**YOUR INSTRUCTIONS**
Each line below should be repeated exactly as it stands.

**RECORDS SUPPLIED**
*** Begin section ***

(** The value, whether it is the name of a category, and the name. *)
Definition appearance_table : list (Z * bool * string) := [
  (0, true, "Unknown"); (64, true, "Phone"); (128, true, "Computer"); (192, true, "Watch");
  (193, false, "Sports Watch"); (256, true, "Clock"); (320, true, "Display"); (384, true, "Remote Control");
  (448, true, "Eye-glasses"); (512, true, "Tag"); (576, true, "Keyring"); (640, true, "Media Player");
  (704, true, "Barcode Scanner"); (768, true, "Thermometer"); (769, false, "Thermometer: Ear");
  (832, true, "Heart Rate Sensor"); (833, false, "Heart Rate Belt"); (896, true, "Blood Pressure");
  (897, false, "Blood Pressure: Arm"); (898, false, "Blood Pressure: Wrist"); (960, true, "Human Interface Device");
  (961, false, "Keyboard"); (962, false, "Mouse"); (963, false, "Joystick"); (964, false, "Gamepad");
  (965, false, "Digitizer Tablet"); (966, false, "Card Reader"); (967, false, "Digital Pen");
  (968, false, "Barcode Scanner"); (1024, true, "Glucose Meter"); (1088, true, "Running Walking Sensor");
  (1089, false, "Running Walking Sensor: In-Shoe"); (1090, false, "Running Walking Sensor: On-Shoe");
  (1091, false, "Running Walking Sensor: On-Hip"); (1152, true, "Cycling");
  (1153, false, "Cycling: Cycling Computer"); (1154, false, "Cycling: Speed Sensor");
  (1155, false, "Cycling: Cadence Sensor"); (1156, false, "Cycling: Power Sensor");
  (1157, false, "Cycling: Speed and Cadence Sensor"); (1216, true, "Undefined"); (3136, true, "Pulse Oximeter");
  (3137, false, "Pulse Oximeter: Fingertip"); (3138, false, "Pulse Oximeter: Wrist Worn");
  (3200, true, "Weight Scale"); (3264, true, "Undefined"); (5184, true, "Outdoor Sports Activity");
  (5185, false, "Location Display Device"); (5186, false, "Location and Navigation Display Device");
  (5187, false, "Location Pod"); (5188, false, "Location and Navigation Pod"); (5248, true, "Undefined") ].
Definition same_core s s' : Prop :=
  gs_client s' = gs_client s /\ gs_proxies s' = gs_proxies s /\ gs_next s' = gs_next s /\ gs_watches s' = gs_watches s.
Definition observed (m : St (gstate U) unit) (notes : list note) : Prop :=
  ∀ s, wp m (fun _ s' => same_core s s' /\ seen (gs_user s') = seen (gs_user s) ++ notes) s.

Context (service : text) (base : option text) (root : text) (rules : list text) (fns : functions).
Definition the_client (refs : Z) (asked up : bool) (list : list Z) : client :=
  Client refs service base (Some root) rules asked up fns list.

Definition holds s x : Prop :=
  exists px, gs_proxies s !! it_id x = Some px /\ px_client px = true /\ px_pending px = it_pending x /\
    px_get_all_call px = false /\ 1 <= px_ref_count px /\ (px_obj_path px, px_interface px) = it_key x /\
    pe_msg <$> px_prop_list px = it_props x.
Definition proxy_watch (w : watch) : option Z := match w with WProperties p => Some p | _ => None end.

(** The state shows the items [l]; [list] is the list of the client, and [live] what the
    program knows. *)
Record shows (refs : Z) (asked up : bool) (list : list Z) l live s : Prop := Shows {
  sh_client : gs_client s = Some (the_client refs asked up list);
  sh_ids : NoDup (it_id <$> l);
  sh_keys : NoDup (it_key <$> l);
  sh_items : Forall (holds s) l;
  sh_next : ∀ p, p ∈ dom (gs_proxies s) -> p < gs_next s;
  sh_fixed : WService ∈ gs_watches s /\ WAdded ∈ gs_watches s /\ WRemoved ∈ gs_watches s;
  sh_watches : omap proxy_watch (gs_watches s) = it_id <$> l;
  sh_told : replay (seen (gs_user s)) [] = Some live }.

Lemma wp_get_client (Q : client -> gstate U -> Prop) s c : gs_client s = Some c -> Q c s -> wp get_client Q s.
Proof. intros Hc HQ. unfold get_client. wp_step. wp_step. by eapply wp_lift; [rewrite Hc|]. Qed.
Lemma wp_get_proxy (Q : proxy -> gstate U -> Prop) s p px : gs_proxies s !! p = Some px -> Q px s -> wp (get_proxy p) Q s.
Proof. intros Hp HQ. unfold get_proxy. wp_step. wp_step. by eapply wp_lift; [rewrite Hp|]. Qed.
Lemma wp_mod_client (Q : unit -> gstate U -> Prop) f s c :
  gs_client s = Some c -> Q tt (set_client (Some (f c)) s) -> wp (mod_client f) Q s.
Proof. intros Hc HQ. unfold mod_client. wp_step. by eapply wp_get_client; [|]. Qed.
Lemma wp_mod_proxy (Q : unit -> gstate U -> Prop) f s p px :
  gs_proxies s !! p = Some px -> Q tt (set_proxies (<[p := f px]> (gs_proxies s)) s) -> wp (mod_proxy p f) Q s.
Proof. intros Hp HQ. unfold mod_proxy. wp_step. by eapply wp_get_proxy; [|]. Qed.

Lemma wp_remove_watch (Q : unit -> gstate U -> Prop) w s :
  Q tt (set_watches (List.filter (fun v : watch => negb (bool_decide (v = w))) (gs_watches s)) s) -> wp (g_dbus_remove_watch w) Q s.
Proof. done. Qed.

Lemma wp_observed m notes live' refs asked up list l live s :
  observed m notes -> shows refs asked up list l live s -> replay notes live = Some live' ->
  wp m (fun _ s' => shows refs asked up list l live' s' /\ gs_proxies s' = gs_proxies s) s.
Proof.
  intros Hm Hs Hr. eapply wp_mono; [apply Hm|]. intros _ s' ((Hc & Hp & Hn & Hw) & Hseen).
  split; [|done]. destruct Hs as [E1 E2 E3 E4 E5 E6 E7 E8]. split; try congruence; rewrite ?Hw; try done.
  - eapply Forall_impl; [exact E4|]. intros x (px & Hx & Hrest). exists px. by rewrite Hp.
  - intros p. rewrite Hp, Hn. apply E5.
  - by rewrite Hseen, replay_app, E8.
Qed.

*** End section ***

**PROBLEM SOLUTION**
(** The value, whether it is the name of a category, and the name. *)
Definition appearance_table : list (Z * bool * string) := [
  (0, true, "Unknown"); (64, true, "Phone"); (128, true, "Computer"); (192, true, "Watch");
  (193, false, "Sports Watch"); (256, true, "Clock"); (320, true, "Display"); (384, true, "Remote Control");
  (448, true, "Eye-glasses"); (512, true, "Tag"); (576, true, "Keyring"); (640, true, "Media Player");
  (704, true, "Barcode Scanner"); (768, true, "Thermometer"); (769, false, "Thermometer: Ear");
  (832, true, "Heart Rate Sensor"); (833, false, "Heart Rate Belt"); (896, true, "Blood Pressure");
  (897, false, "Blood Pressure: Arm"); (898, false, "Blood Pressure: Wrist"); (960, true, "Human Interface Device");
  (961, false, "Keyboard"); (962, false, "Mouse"); (963, false, "Joystick"); (964, false, "Gamepad");
  (965, false, "Digitizer Tablet"); (966, false, "Card Reader"); (967, false, "Digital Pen");
  (968, false, "Barcode Scanner"); (1024, true, "Glucose Meter"); (1088, true, "Running Walking Sensor");
  (1089, false, "Running Walking Sensor: In-Shoe"); (1090, false, "Running Walking Sensor: On-Shoe");
  (1091, false, "Running Walking Sensor: On-Hip"); (1152, true, "Cycling");
  (1153, false, "Cycling: Cycling Computer"); (1154, false, "Cycling: Speed Sensor");
  (1155, false, "Cycling: Cadence Sensor"); (1156, false, "Cycling: Power Sensor");
  (1157, false, "Cycling: Speed and Cadence Sensor"); (1216, true, "Undefined"); (3136, true, "Pulse Oximeter");
  (3137, false, "Pulse Oximeter: Fingertip"); (3138, false, "Pulse Oximeter: Wrist Worn");
  (3200, true, "Weight Scale"); (3264, true, "Undefined"); (5184, true, "Outdoor Sports Activity");
  (5185, false, "Location Display Device"); (5186, false, "Location and Navigation Display Device");
  (5187, false, "Location Pod"); (5188, false, "Location and Navigation Pod"); (5248, true, "Undefined") ].
Definition same_core s s' : Prop :=
  gs_client s' = gs_client s /\ gs_proxies s' = gs_proxies s /\ gs_next s' = gs_next s /\ gs_watches s' = gs_watches s.
Definition observed (m : St (gstate U) unit) (notes : list note) : Prop :=
  ∀ s, wp m (fun _ s' => same_core s s' /\ seen (gs_user s') = seen (gs_user s) ++ notes) s.

Context (service : text) (base : option text) (root : text) (rules : list text) (fns : functions).
Definition the_client (refs : Z) (asked up : bool) (list : list Z) : client :=
  Client refs service base (Some root) rules asked up fns list.

Definition holds s x : Prop :=
  exists px, gs_proxies s !! it_id x = Some px /\ px_client px = true /\ px_pending px = it_pending x /\
    px_get_all_call px = false /\ 1 <= px_ref_count px /\ (px_obj_path px, px_interface px) = it_key x /\
    pe_msg <$> px_prop_list px = it_props x.
Definition proxy_watch (w : watch) : option Z := match w with WProperties p => Some p | _ => None end.

(** The state shows the items [l]; [list] is the list of the client, and [live] what the
    program knows. *)
Record shows (refs : Z) (asked up : bool) (list : list Z) l live s : Prop := Shows {
  sh_client : gs_client s = Some (the_client refs asked up list);
  sh_ids : NoDup (it_id <$> l);
  sh_keys : NoDup (it_key <$> l);
  sh_items : Forall (holds s) l;
  sh_next : ∀ p, p ∈ dom (gs_proxies s) -> p < gs_next s;
  sh_fixed : WService ∈ gs_watches s /\ WAdded ∈ gs_watches s /\ WRemoved ∈ gs_watches s;
  sh_watches : omap proxy_watch (gs_watches s) = it_id <$> l;
  sh_told : replay (seen (gs_user s)) [] = Some live }.

Lemma wp_get_client (Q : client -> gstate U -> Prop) s c : gs_client s = Some c -> Q c s -> wp get_client Q s.
Proof. intros Hc HQ. unfold get_client. wp_step. wp_step. by eapply wp_lift; [rewrite Hc|]. Qed.
Lemma wp_get_proxy (Q : proxy -> gstate U -> Prop) s p px : gs_proxies s !! p = Some px -> Q px s -> wp (get_proxy p) Q s.
Proof. intros Hp HQ. unfold get_proxy. wp_step. wp_step. by eapply wp_lift; [rewrite Hp|]. Qed.
Lemma wp_mod_client (Q : unit -> gstate U -> Prop) f s c :
  gs_client s = Some c -> Q tt (set_client (Some (f c)) s) -> wp (mod_client f) Q s.
Proof. intros Hc HQ. unfold mod_client. wp_step. by eapply wp_get_client; [|]. Qed.
Lemma wp_mod_proxy (Q : unit -> gstate U -> Prop) f s p px :
  gs_proxies s !! p = Some px -> Q tt (set_proxies (<[p := f px]> (gs_proxies s)) s) -> wp (mod_proxy p f) Q s.
Proof. intros Hp HQ. unfold mod_proxy. wp_step. by eapply wp_get_proxy; [|]. Qed.

Lemma wp_remove_watch (Q : unit -> gstate U -> Prop) w s :
  Q tt (set_watches (List.filter (fun v : watch => negb (bool_decide (v = w))) (gs_watches s)) s) -> wp (g_dbus_remove_watch w) Q s.
Proof. done. Qed.

Lemma wp_observed m notes live' refs asked up list l live s :
  observed m notes -> shows refs asked up list l live s -> replay notes live = Some live' ->
  wp m (fun _ s' => shows refs asked up list l live' s' /\ gs_proxies s' = gs_proxies s) s.
Proof.
  intros Hm Hs Hr. eapply wp_mono; [apply Hm|]. intros _ s' ((Hc & Hp & Hn & Hw) & Hseen).
  split; [|done]. destruct Hs as [E1 E2 E3 E4 E5 E6 E7 E8]. split; try congruence; rewrite ?Hw; try done.
  - eapply Forall_impl; [exact E4|]. intros x (px & Hx & Hrest). exists px. by rewrite Hp.
  - intros p. rewrite Hp, Hn. apply E5.
  - by rewrite Hseen, replay_app, E8.
Qed.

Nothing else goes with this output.